From the data below, set down exactly the lines between the one holding "(** [notify_ok_to_prune_blocks] *)" and the one holding "gc_run_once.", inclusive, and no others.

* * * * *

(** * Glitter flake BxDF (src/materials/glitter.cpp)

    A shallow embedding of the discrete/continuous microfacet scattering
    model [flakeBxDF] and of the helpers it is built from, followed by the
    properties of the model.

    Numbers.  The C++ code computes on [float]/[double].  The embedding is
    written once over an interface [Scalar] of the operations the code uses
    (arithmetic, |x|, sqrt, sin, cos, acos, the three comparisons and the
    conversion from [int]); nothing is assumed about them, so every theorem
    of the section [GenericFacts] holds for IEEE arithmetic with its NaN as
    well.  [float] and [double] are not told apart.  Theorems that need the
    laws of arithmetic are proved for the instance [RScalar], exact real
    arithmetic, in which rounding, overflow and NaN do not exist; they say
    so.  [Binary32CosScalar] differs from it by the rounding of the cosine
    near 0 and shows where such a theorem stops holding for the program.

    Randomness.  [rand()] reads and advances a hidden global generator.  It
    is modelled by a fixed, arbitrary stream [draws : nat -> Z] of the
    integers it returns and by an explicit position in that stream, threaded
    through every function that draws. *)

From Stdlib Require Import ZArith List Bool Lia.
From Stdlib Require Import Reals Lra Psatz.
Import ListNotations.

Set Implicit Arguments.

(** ** Scalars *)

Class Scalar (F : Type) : Type := {
  of_Z  : Z -> F;                (* conversion from int, and integer literals *)
  fadd  : F -> F -> F;
  fsub  : F -> F -> F;
  fmul  : F -> F -> F;
  fdiv  : F -> F -> F;
  fneg  : F -> F;                (* unary minus *)
  fabs  : F -> F;
  fsqrt : F -> F;
  fsin  : F -> F;
  fcos  : F -> F;
  facos : F -> F;
  feqb  : F -> F -> bool;        (* ==  ; x != y is its negation *)
  fltb  : F -> F -> bool;        (* <   ; x > y is y < x *)
  fleb  : F -> F -> bool         (* <=  ; x >= y is y <= x *)
}.

Declare Scope scalar_scope.
Delimit Scope scalar_scope with sc.
Infix "+" := fadd : scalar_scope.
Infix "-" := fsub : scalar_scope.
Infix "*" := fmul : scalar_scope.
Infix "/" := fdiv : scalar_scope.
Notation "x == y" := (feqb x y) (at level 70, no associativity) : scalar_scope.
Notation "x != y" := (negb (feqb x y)) (at level 70, no associativity) : scalar_scope.
Notation "x <? y" := (fltb x y) : scalar_scope.
Notation "x >? y" := (fltb y x) : scalar_scope.
Notation "x <=? y" := (fleb x y) : scalar_scope.
Notation "x >=? y" := (fleb y x) : scalar_scope.
Notation "# z" := (of_Z z) (at level 9, format "# z") : scalar_scope.
(* ===== verification/App.v ===== *)
(** * The replica

    hotstuff/hotstuff.{h,cc} ([HotstuffAppBase]), event_queue.cc,
    network_event_queue.cc, protocol/hotstuff_protocol_manager.cc, the client
    queues of protocol/hotstuff_protocol_client.{h,cc}, the handlers of
    protocol/hotstuff_server.cc and the response loop of block_fetch_worker.cc:
    everything around the core in one replica process.

    The vm bridges of the two derived classes ([HotstuffApp] and
    [NonspeculativeHotstuffApp]) are behind the interface [VMBridge].  The
    process is several threads; each operation below is what one of them does
    between two points where it may be interrupted, as an atomic step on the
    replica's state. *)

From S2P Require Import Prelude Types ReplicaConfig Certs IoUtils Block BlockStore Lmdb.
From S2P Require Import Consensus Events FetchManager.

(** ** Outgoing messages *)

(** [HotstuffProtocolClient::msg_t] *)
Inductive msg_t :=
  | MVote (v : VoteMessage)
  | MPropose (p : ProposeMessage).

(** [HotstuffProtocolManager]: the own id and the [work] of every client. *)
Record HotstuffProtocolManager := mkPM {
  pm_self_id : ReplicaID;
  other_clients : gmap ReplicaID (list msg_t);
}.

Definition HotstuffProtocolManager_init (c : ReplicaConfig) (self : ReplicaID)
  : HotstuffProtocolManager :=
  mkPM self ((λ _, []) <$> delete self (replica_map c)).

(** The constant of [notify_ok_to_prune_blocks]. *)
Definition keep_depth : N := 100.

Section bridge.
Context {i_lmdb : LmdbLib}.

(** What [HotstuffAppBase] asks of its derived class. *)
Class VMBridge (V : Type) := {
  get_next_vm_block : bool → N → M V bytes;
  bridge_apply_block : heap → loc → TXN → M V TXN;
  bridge_notify_vm_of_commitment : heap → loc → M V unit;
}.
End bridge.

Section app.
Context {i_sodium : Sodium} {i_xdr : Xdr} {i_bv : BitVector} {i_fs : Fs} {i_lmdb : LmdbLib}.
Context {V : Type} {i_bridge : VMBridge V}.

(** The fields of [HotstuffAppBase].  [a_signed] is a history variable: the
    hashes signed so far, newest first; no operation reads it. *)
Record AppBase := mkApp {
  a_store : BlockStore;
  a_fetch : BlockFetchManager;
  a_events : list Event;
  a_net_events : list NetEvent;
  a_protocol : HotstuffProtocolManager;
  a_secret_key : SecretKey;
  latest_new_qc : option Hash;
  cancel_wait : bool;
  a_vm : V;
  a_signed : list Hash;
}.

Definition set_store (x : BlockStore) (a : AppBase) : AppBase :=
  mkApp x (a_fetch a) (a_events a) (a_net_events a) (a_protocol a) (a_secret_key a)
    (latest_new_qc a) (cancel_wait a) (a_vm a) (a_signed a).
Definition set_fetch (x : BlockFetchManager) (a : AppBase) : AppBase :=
  mkApp (a_store a) x (a_events a) (a_net_events a) (a_protocol a) (a_secret_key a)
    (latest_new_qc a) (cancel_wait a) (a_vm a) (a_signed a).
Definition set_events (x : list Event) (a : AppBase) : AppBase :=
  mkApp (a_store a) (a_fetch a) x (a_net_events a) (a_protocol a) (a_secret_key a)
    (latest_new_qc a) (cancel_wait a) (a_vm a) (a_signed a).
Definition set_net_events (x : list NetEvent) (a : AppBase) : AppBase :=
  mkApp (a_store a) (a_fetch a) (a_events a) x (a_protocol a) (a_secret_key a)
    (latest_new_qc a) (cancel_wait a) (a_vm a) (a_signed a).
Definition set_clients (x : gmap ReplicaID (list msg_t)) (a : AppBase) : AppBase :=
  mkApp (a_store a) (a_fetch a) (a_events a) (a_net_events a)
    (mkPM (pm_self_id (a_protocol a)) x) (a_secret_key a)
    (latest_new_qc a) (cancel_wait a) (a_vm a) (a_signed a).
Definition set_wait (q : option Hash) (c : bool) (a : AppBase) : AppBase :=
  mkApp (a_store a) (a_fetch a) (a_events a) (a_net_events a) (a_protocol a)
    (a_secret_key a) q c (a_vm a) (a_signed a).
Definition set_vm (x : V) (a : AppBase) : AppBase :=
  mkApp (a_store a) (a_fetch a) (a_events a) (a_net_events a) (a_protocol a)
    (a_secret_key a) (latest_new_qc a) (cancel_wait a) x (a_signed a).
Definition add_signed (h : Hash) (a : AppBase) : AppBase :=
  mkApp (a_store a) (a_fetch a) (a_events a) (a_net_events a) (a_protocol a)
    (a_secret_key a) (latest_new_qc a) (cancel_wait a) (a_vm a) (h :: a_signed a).

Definition in_vm {A} (m : M V A) : M AppBase A := zoom a_vm set_vm m.

(** [HotstuffAppBase::HotstuffAppBase], the genesis block at [g]. *)
Definition AppBase_init (g : loc) (c : ReplicaConfig) (self : ReplicaID) (sk : SecretKey)
    (vm : V) : AppBase :=
  mkApp (BlockStore_init g (get_hash genesis_block)) (init_configs c) [] []
    (HotstuffProtocolManager_init c self) sk None false vm [].

(** ** Queues and messages *)

(** [EventQueue::validate_and_add_event] *)
Definition event_queue_add (h : heap) (e : Event) : M AppBase unit :=
  ok <- Event_validate h e ;;
  if negb ok then ret tt else add_event a_events set_events e.

(** [MockClientForSelf::vote] and [propose] *)
Definition self_vote (h : heap) (block : loc) (pc : PartialCertificateWire)
    (self : ReplicaID) : M AppBase unit :=
  event_queue_add h (EVote (mkVoteEvent self pc block)).
Definition self_propose (h : heap) (block : loc) (self : ReplicaID) : M AppBase unit :=
  event_queue_add h (EProposal (mkProposalEvent self block)).

(** [HotstuffProtocolManager::send_vote_to] *)
Definition send_vote_to (h : heap) (block : loc) (pc : PartialCertificateWire)
    (target : ReplicaID) : M AppBase unit :=
  pm <- gets a_protocol ;;
  if (target =? pm_self_id pm)%N then self_vote h block pc (pm_self_id pm)
  else
    match other_clients pm !! target with
    | None => throw OutOfRange
    | Some work =>
      modify (set_clients
        (<[target := work ++ [MVote (mkVoteMessage pc (pm_self_id pm))]]> (other_clients pm)))
    end.

(** [HotstuffProtocolManager::broadcast_proposal] *)
Definition broadcast_proposal (h : heap) (block : loc) : M AppBase unit :=
  pm <- gets a_protocol ;;
  self_propose h block (pm_self_id pm) ;;
  b <- deref h block ;;
  let p := mkProposeMessage (wire_block b) (pm_self_id pm) in
  modify (set_clients ((λ work, work ++ [MPropose p]) <$> other_clients pm)).

(** ** The virtual methods of the core *)

(** [do_vote] *)
Definition app_do_vote (h : heap) (block : loc) (proposer : ReplicaID) : M AppBase unit :=
  b <- deref h block ;;
  sk <- gets a_secret_key ;;
  cert <- PC_sign (get_hash b) sk ;;
  modify (add_signed (get_hash b)) ;;
  send_vote_to h block cert proposer.

(** [on_new_qc] *)
Definition app_on_new_qc (h : Hash) : M AppBase unit :=
  modify (λ a, set_wait (Some h) (cancel_wait a) a).

(** [notify_ok_to_prune_blocks] *)
Definition app_notify_ok_to_prune (committed_hotstuff_height : N) : M AppBase unit :=
  modify (λ a, set_store (prune_below_height
    (if (keep_depth <? committed_hotstuff_height)%N
     then committed_hotstuff_height - keep_depth else 0)%N (a_store a)) a).

(** [find_block_by_hash] *)
Definition app_find_block_by_hash (h : Hash) : M AppBase loc :=
  st <- gets a_store ;;
  match get_block st h with
  | None => throw (RuntimeError "Failed to find block during initialization")
  | Some p => ret p
  end.

#[export] Instance app_virtuals : CoreVirtuals AppBase := {
  do_vote := app_do_vote;
  on_new_qc := app_on_new_qc;
  apply_block := λ h p tx, in_vm (bridge_apply_block h p tx);
  notify_vm_of_commitment := λ h p, in_vm (bridge_notify_vm_of_commitment h p);
  notify_vm_of_qc_on_nonself_block := λ _ _, ret tt;
  notify_ok_to_prune_blocks := app_notify_ok_to_prune;
  find_block_by_hash := app_find_block_by_hash;
}.

Abbreviation AppSt := (CoreSt AppBase).

(** ** Waiting for a certificate *)

(** [wait_for_new_qc]; [None]: the caller is still blocked. *)
Definition wait_for_new_qc (expected_next_qc : Hash) : M AppBase (option bool) := λ a,
  match latest_new_qc a, cancel_wait a with
  | None, false => Ok None a
  | q, true => Ok (Some false) (set_wait q false a)
  | Some q, false => Ok (Some (bool_decide (q = expected_next_qc))) (set_wait None false a)
  end.

(** [cancel_wait_for_new_qc] *)
Definition cancel_wait_for_new_qc : M AppBase unit :=
  modify (λ a, set_wait (latest_new_qc a) true a).

(** ** The store *)

(** [new HotstuffBlock(...)] on the shared heap. *)
Definition new_block (b : HotstuffBlock) : M AppSt loc := λ s,
  let '(p, h) := alloc b (st_heap s) in
  Ok p (mkSt h (st_disk s) (st_core s) (st_env s)).

Definition store_insert (p : loc) : M AppSt MissingDependencies :=
  zoom (λ s : AppSt, (st_heap s, a_store (st_env s)))
       (λ hs s, mkSt hs.1 (st_disk s) (st_core s) (set_store hs.2 (st_env s)))
       (insert_block p).

(** An iteration of the collector's worker. *)
Definition store_gc : M AppSt unit :=
  zoom (λ s : AppSt, (st_heap s, gc_collector (a_store (st_env s))))
       (λ hg s, mkSt hg.1 (st_disk s) (st_core s)
          (set_store (mkStore (block_cache (a_store (st_env s))) hg.2) (st_env s)))
       gc_run_once.

Definition in_fetch {A} (m : M BlockFetchManager A) : M AppSt A :=
  in_env (λ _, zoom a_fetch set_fetch m).

(** ** Proposing *)

(** The default argument of [supports_nonempty_child_proposal]. *)
Definition proposal_depth : nat := 3.

(** [do_propose] and [do_empty_propose] up to the new block; they differ in
    how they choose [nonempty]. *)
Definition mint_proposal (nonempty : HotstuffBlock → M AppSt bool) : M AppSt HotstuffBlock :=
  leaf <- core b_leaf ;;
  lb <- read leaf ;;
  let new_block_height := u64 (get_height lb + 1) in
  ne <- nonempty lb ;;
  bd <- in_env (λ _, in_vm (get_next_vm_block ne new_block_height)) ;;
  high <- core hqc ;;
  self <- core self_id ;;
  mint_block bd (high.2) (get_hash lb) self.

Definition propose_with (nonempty : HotstuffBlock → M AppSt bool) : M AppSt Hash :=
  newly_minted <- mint_proposal nonempty ;;
  p <- new_block newly_minted ;;
  md <- store_insert p ;;
  if missing md then throw (RuntimeError "failed to insert newly minted block?")
  else
    in_core (set_b_leaf p) ;;
    in_env (λ h, broadcast_proposal h p) ;;
    ret (get_hash newly_minted).

Definition supports_nonempty (lb : HotstuffBlock) : M AppSt bool := λ s,
  supports_nonempty_child_proposal (st_heap s) lb (self_id (st_core s)) proposal_depth s.
Definition always_empty (lb : HotstuffBlock) : M AppSt bool := ret false.

Definition do_propose : M AppSt Hash :=
  propose_with supports_nonempty.
Definition do_empty_propose : M AppSt Hash := propose_with always_empty.

(** ** Handling events *)

(** [EventQueue::on_event]: [VoteEvent::operator()], [ProposalEvent::operator()]. *)
Definition on_event (e : Event) : M AppSt unit :=
  match e with
  | EVote v => on_receive_vote (ve_cert v) (ve_block v) (ve_rid v)
  | EProposal p => on_receive_proposal (pe_block p) (pe_rid p)
  end.

(** The requests of a block whose dependencies are missing. *)
Definition request_missing (md : MissingDependencies) (from : ReplicaID)
    (dep_events : list NetEvent) : M AppSt unit :=
  cfg <- core config ;;
  match md_parent_hash md with
  | Some ph =>
    in_fetch (add_fetch_request cfg ph from dep_events) ;;
    match md_justify_hash md with
    | Some jh => in_fetch (add_fetch_request cfg jh from [])
    | None => ret tt
    end
  | None =>
    match md_justify_hash md with
    | Some jh => in_fetch (add_fetch_request cfg jh from dep_events)
    | None => ret tt
    end
  end.

(** The part the proposal and the block case share: insert the block, deliver
    it to those waiting, and say whether it is in the store. *)
Definition insert_received (p : loc) (from : ReplicaID) (event : NetEvent) : M AppSt bool :=
  md <- store_insert p ;;
  b <- read p ;;
  es <- in_fetch (deliver_block (get_hash b)) ;;
  if negb (missing md) then
    in_env (λ _, add_events a_net_events set_net_events es) ;; ret true
  else request_missing md from (es ++ [event]) ;; ret false.

(** [NetworkEventQueue::on_event] *)
Definition on_net_event (e : NetEvent) : M AppSt unit :=
  match e with
  | NVote v =>
    st <- gets (λ s, a_store (st_env s)) ;;
    match get_block st (pc_hash (vn_cert v)) with
    | Some p => in_env (λ h, event_queue_add h (vote_to_event v p))
    | None =>
      cfg <- core config ;;
      in_fetch (add_fetch_request cfg (pc_hash (vn_cert v)) (vn_voter v) [e])
    end
  | NProposal pr =>
    stored <- insert_received (pn_block pr) (pn_proposer pr) e ;;
    when stored (in_env (λ h, event_queue_add h (proposal_to_event pr)))
  | NReceive rb =>
    insert_received (rn_block rb) (rn_sender rb) e ;; ret tt
  end.

(** [NetworkEventQueue::validate_and_add_event] *)
Definition net_queue_add (e : NetEvent) : M AppSt unit :=
  cfg <- core config ;;
  ok <- zoom st_heap (λ h s, mkSt h (st_disk s) (st_core s) (st_env s))
          (NetEvent_validate cfg e) ;;
  when ok (in_env (λ _, add_event a_net_events set_net_events e)).

(** [HotstuffProtocolHandler::vote] *)
Definition handler_vote (v : VoteMessage) : M AppSt unit :=
  cfg <- core config ;;
  if negb (is_valid_replica cfg (vm_voter v)) then ret tt
  else net_queue_add (NVote (VoteNetEvent_of v)).

(** [HotstuffProtocolHandler::propose] *)
Definition handler_propose (m : ProposeMessage) : M AppSt unit :=
  cfg <- core config ;;
  if negb (is_valid_replica cfg (pm_proposer m)) then ret tt
  else
    b <- receive_block (pm_proposal m) (pm_proposer m) ;;
    p <- new_block b ;;
    net_queue_add (NProposal (mkProposalNet p (pm_proposer m))).

(** The loop body of [BlockFetchWorker::run] on a response: the answer of
    [validate_hash] is not used. *)
Definition worker_response (w : HotstuffBlockWire) (from : ReplicaID) : M AppSt unit :=
  b <- receive_block w from ;;
  match validate_hash b with
  | Fault f _ => λ s, Fault f s
  | Ok _ b' =>
    p <- new_block b' ;;
    net_queue_add (NReceive (mkReceiveNet p from))
  end.

(** ** Restarting from disk *)

(** The loop of [reload_decided_blocks] over the index. *)
Fixpoint reload_blocks (cfg : ReplicaConfig) (self : ReplicaID) (entries : list (bytes * bytes))
    (highest_decision : N) : M AppSt N :=
  match entries with
  | [] => ret highest_decision
  | e :: entries =>
    it <- iterator_deref e ;;
    info <- get_info cfg self ;;
    blk <- zoom st_disk (λ d s, mkSt (st_heap s) d (st_core s) (st_env s))
             (load_decided_block (it.2) info) ;;
    p <- new_block blk ;;
    res <- store_insert p ;;
    if missing res then
      throw (RuntimeError "unable to properly load data into block store")
    else
      b <- read p ;;
      reload_blocks cfg self entries (get_height b)
  end.

(** [reload_decided_blocks] *)
Definition reload_decided_blocks : M AppSt N :=
  db <- core decided_hash_index ;;
  cfg <- core config ;;
  self <- core self_id ;;
  highest <- reload_blocks cfg self (forward_cursor db) 0 ;;
  reload_state_from_index ;;
  ret highest.
End app.

Arguments AppBase : clear implicits.
Abbreviation AppSt V := (CoreSt (AppBase V)).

* * * * *

Completed exercise ->
(** [notify_ok_to_prune_blocks] *)
Definition app_notify_ok_to_prune (committed_hotstuff_height : N) : M AppBase unit :=
  modify (λ a, set_store (prune_below_height
    (if (keep_depth <? committed_hotstuff_height)%N
     then committed_hotstuff_height - keep_depth else 0)%N (a_store a)) a).

(** [find_block_by_hash] *)
Definition app_find_block_by_hash (h : Hash) : M AppBase loc :=
  st <- gets a_store ;;
  match get_block st h with
  | None => throw (RuntimeError "Failed to find block during initialization")
  | Some p => ret p
  end.

#[export] Instance app_virtuals : CoreVirtuals AppBase := {
  do_vote := app_do_vote;
  on_new_qc := app_on_new_qc;
  apply_block := λ h p tx, in_vm (bridge_apply_block h p tx);
  notify_vm_of_commitment := λ h p, in_vm (bridge_notify_vm_of_commitment h p);
  notify_vm_of_qc_on_nonself_block := λ _ _, ret tt;
  notify_ok_to_prune_blocks := app_notify_ok_to_prune;
  find_block_by_hash := app_find_block_by_hash;
}.

Abbreviation AppSt := (CoreSt AppBase).

(** ** Waiting for a certificate *)

(** [wait_for_new_qc]; [None]: the caller is still blocked. *)
Definition wait_for_new_qc (expected_next_qc : Hash) : M AppBase (option bool) := λ a,
  match latest_new_qc a, cancel_wait a with
  | None, false => Ok None a
  | q, true => Ok (Some false) (set_wait q false a)
  | Some q, false => Ok (Some (bool_decide (q = expected_next_qc))) (set_wait None false a)
  end.

(** [cancel_wait_for_new_qc] *)
Definition cancel_wait_for_new_qc : M AppBase unit :=
  modify (λ a, set_wait (latest_new_qc a) true a).

(** ** The store *)

(** [new HotstuffBlock(...)] on the shared heap. *)
Definition new_block (b : HotstuffBlock) : M AppSt loc := λ s,
  let '(p, h) := alloc b (st_heap s) in
  Ok p (mkSt h (st_disk s) (st_core s) (st_env s)).

Definition store_insert (p : loc) : M AppSt MissingDependencies :=
  zoom (λ s : AppSt, (st_heap s, a_store (st_env s)))
       (λ hs s, mkSt hs.1 (st_disk s) (st_core s) (set_store hs.2 (st_env s)))
       (insert_block p).

(** An iteration of the collector's worker. *)
Definition store_gc : M AppSt unit :=
  zoom (λ s : AppSt, (st_heap s, gc_collector (a_store (st_env s))))
       (λ hg s, mkSt hg.1 (st_disk s) (st_core s)
          (set_store (mkStore (block_cache (a_store (st_env s))) hg.2) (st_env s)))
       gc_run_once.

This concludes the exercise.